(** C3. When the import gives the pipeline factory, the factory a
    classifier, and the classifier answers, the classifier has been called
    on the first 512 characters of the text, and the handler returns
    exactly type "text", the score of the classifier as credibility score,
    the analysis "Text sentiment: <label>" and [simplified] true. *)
Theorem analyze_text_inference_result
    (env : Env) (request : TextAnalysisRequest) (w : world G)
    (p : pipeline) (c : classifier) (pr : prediction)
    (rest : list prediction) :
  transformers_import env = inr p ->
  p (lit "sentiment-analysis") model_name = inr c ->
  c (firstn 512 (text request)) = inr (pr :: rest) ->
  exists w',
    analyze_text env request w
    = (inr (VDict [("result", VDict [
              ("type", VStr (lit "text"));
              ("credibilityScore", VFloat (score pr));
              ("analysis", VStr (lit "Text sentiment: " ++ label pr));
              ("simplified", VBool true)])]),
       w')
    /\ log w'
       = log w ++ [Load (next_handle w);
                   Call (next_handle w) (firstn 512 (text request));
                   Del (next_handle w); GcCollect]
    /\ rng w' = rng w.
Proof.
  intros Hp Hc Hr.
  rewrite (analyze_text_inference_run env request w p c pr rest Hp Hc Hr).
  eexists. repeat split.
Qed.

(** C10. On the inference path the result has the four fields [type],
    [credibilityScore], [analysis] and [simplified] and no others: no
    [flags], no [sources], no [details], though every result of the mock
    scorer has these three. *)
Theorem analyze_text_inference_fields
    (env : Env) (request : TextAnalysisRequest) (w : world G)
    (p : pipeline) (c : classifier) (pr : prediction)
    (rest : list prediction) :
  transformers_import env = inr p ->
  p (lit "sentiment-analysis") model_name = inr c ->
  c (firstn 512 (text request)) = inr (pr :: rest) ->
  (exists v w',
     analyze_text env request w = (inr v, w')
     /\ result_keys v = ["type"; "credibilityScore"; "analysis"; "simplified"]
     /\ result_field "flags" v = None
     /\ result_field "sources" v = None
     /\ result_field "details" v = None)
  /\ (forall content_type input_text (w0 : world G),
        exists m w1 f s d,
          mock_analysis content_type input_text w0 = (inr m, w1)
          /\ field "flags" m = Some f
          /\ field "sources" m = Some s
          /\ field "details" m = Some d).
Proof.
  intros Hp Hc Hr. split.
  - rewrite (analyze_text_inference_run env request w p c pr rest Hp Hc Hr).
    eexists _, _. repeat split.
  - intros content_type input_text w0.
    destruct (mock_analysis_run content_type input_text w0)
      as (b1 & b2 & g & Hrun).
    rewrite Hrun. eexists _, _, _, _, _. repeat split.
Qed.



End TextEndpoint.

(** ** The classifier over a request *)

Section Release.

Context {G : Type} {RS : RandomSource G}.

(** What [analyze_text] does to classifiers in one request: nothing, or
    it loads one under a fresh handle, calls it once on the truncated
    text, and then either stops there or deletes it and collects. No
    handle of an earlier request is touched. *)
Lemma analyze_text_log
    (env : Env) (request : TextAnalysisRequest) (w : world G) :
  let h := next_handle w in
  let arg := firstn 512 (text request) in
  let w' := snd (analyze_text env request w) in
  (log w' = log w /\ next_handle w' = h)
  \/ (log w' = log w ++ [Load h; Call h arg] /\ next_handle w' = S h)
  \/ (log w' = log w ++ [Load h; Call h arg; Del h; GcCollect]
      /\ next_handle w' = S h).
Proof.
  intros h arg. rewrite analyze_text_cases. cbv zeta. fold h arg.
  assert (Hfb : forall w0 : world G,
            log (snd (fallback request w0)) = log w0
            /\ next_handle (snd (fallback request w0)) = next_handle w0).
  { intros w0. destruct (fallback_run request w0) as (r & w1 & Hf & _ & Hn & Hl).
    rewrite Hf. now split. }
  destruct (transformers_import env) as [e|p].
  - left. destruct (catches_ImportError e); [apply Hfb | now split].
  - destruct (p (lit "sentiment-analysis") model_name) as [e|c].
    + left. apply Hfb.
    + destruct (c arg) as [e|[|pr rest]].
      * right; left. apply Hfb.
      * right; right. apply Hfb.
      * right; right. now split.
Qed.

(** When the classifier raises, the handler falls back with the
    classifier loaded and called, and neither [del] nor [gc.collect()]
    run. *)
Lemma analyze_text_inference_error_log
    (env : Env) (request : TextAnalysisRequest) (w : world G)
    (p : pipeline) (c : classifier) (e : exn) :
  transformers_import env = inr p ->
  p (lit "sentiment-analysis") model_name = inr c ->
  c (firstn 512 (text request)) = inl e ->
  log (snd (analyze_text env request w))
  = log w ++ [Load (next_handle w);
              Call (next_handle w) (firstn 512 (text request))].
Proof.
  intros Hp Hc He. rewrite analyze_text_cases. cbv zeta.
  rewrite Hp, Hc, He.
  match goal with |- context [fallback request ?w1] =>
    destruct (fallback_run request w1) as (r & w' & Hf & _ & _ & Hl)
  end.
  now rewrite Hf.
Qed.

End Release.

(** ** The properties on concrete requests *)

Module Runs.

Import Scripted Fixtures.

Definition hello : TextAnalysisRequest := {| text := lit "hello" |}.

(** A text of 600 characters. *)
Definition long_text : TextAnalysisRequest := {| text := repeat 97%N 600 |}.

Definition not_an_image : UploadFile := {| file_bytes := [x00; x01]%byte |}.

Definition png : UploadFile := {| file_bytes := png_10x20 |}.

Definition headline : UrlAnalysisRequest :=
  {| url := lit "  breaking:  moon made   of cheese, experts say so " |}.

(** The mock scorer on a url, the draw at one quarter: the score is 0.45,
    both flags are raised, and the key terms are the first five words. *)
Example analyze_url_low_score :
  exists r w',
    analyze_url headline (start [draw 1 4; 0; 1]%N) = (inr (result_of r), w')
    /\ field "type" r = Some (VStr (lit "url"))
    /\ (exists s, field "credibilityScore" r = Some (VFloat s)
                  /\ (s == 0.45)%Q)
    /\ field "analysis" r
       = Some (VStr (lit "Analysis complete. Content scored 0.45 for credibility."))
    /\ flag "potentialMisinformation" r = Some (VBool true)
    /\ flag "needsFactChecking" r = Some (VBool true)
    /\ flag "biasDetected" r = Some (VBool true)
    /\ flag "manipulatedContent" r = Some (VBool false)
    /\ detail "keyTerms" r
       = Some (VList (map VStr [lit "breaking:"; lit "moon"; lit "made";
                                lit "of"; lit "cheese,"])).
Proof.
  eexists _, _. split; [vm_compute; reflexivity|].
  split; [reflexivity|].
  split; [eexists; split; [reflexivity | reflexivity]|].
  repeat split.
Qed.

(** The draw at one half: the score is 0.6, which is not below 0.6. *)
Example analyze_url_threshold :
  exists r w',
    analyze_url headline (start [draw 1 2; 1; 1]%N) = (inr (result_of r), w')
    /\ (exists s, field "credibilityScore" r = Some (VFloat s)
                  /\ (s == 0.6)%Q)
    /\ flag "potentialMisinformation" r = Some (VBool false)
    /\ flag "needsFactChecking" r = Some (VBool false).
Proof.
  eexists _, _. split; [vm_compute; reflexivity|].
  split; [eexists; split; [reflexivity | reflexivity]|].
  repeat split.
Qed.

(** The factory fails: the mock result, and no classifier was made. *)
Example analyze_text_no_model :
  exists r w',
    analyze_text (installed no_model) hello (start [draw 1 2; 0; 1]%N)
    = (inr (result_of r), w')
    /\ field "sources" r = Some (VList [VStr (lit "Memory-Optimized Analysis")])
    /\ log w' = [] /\ next_handle w' = 0%nat.
Proof.
  eexists _, _. split; [vm_compute; reflexivity|]. repeat split.
Qed.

···

## TASK INSTRUCTIONS
A line qualifies when it holds the word "headline"; report all qualifying lines from the records above.

## SOLUTION FOR THIS PROBLEM
Definition headline : UrlAnalysisRequest :=
    analyze_url headline (start [draw 1 4; 0; 1]%N) = (inr (result_of r), w')
    analyze_url headline (start [draw 1 2; 1; 1]%N) = (inr (result_of r), w')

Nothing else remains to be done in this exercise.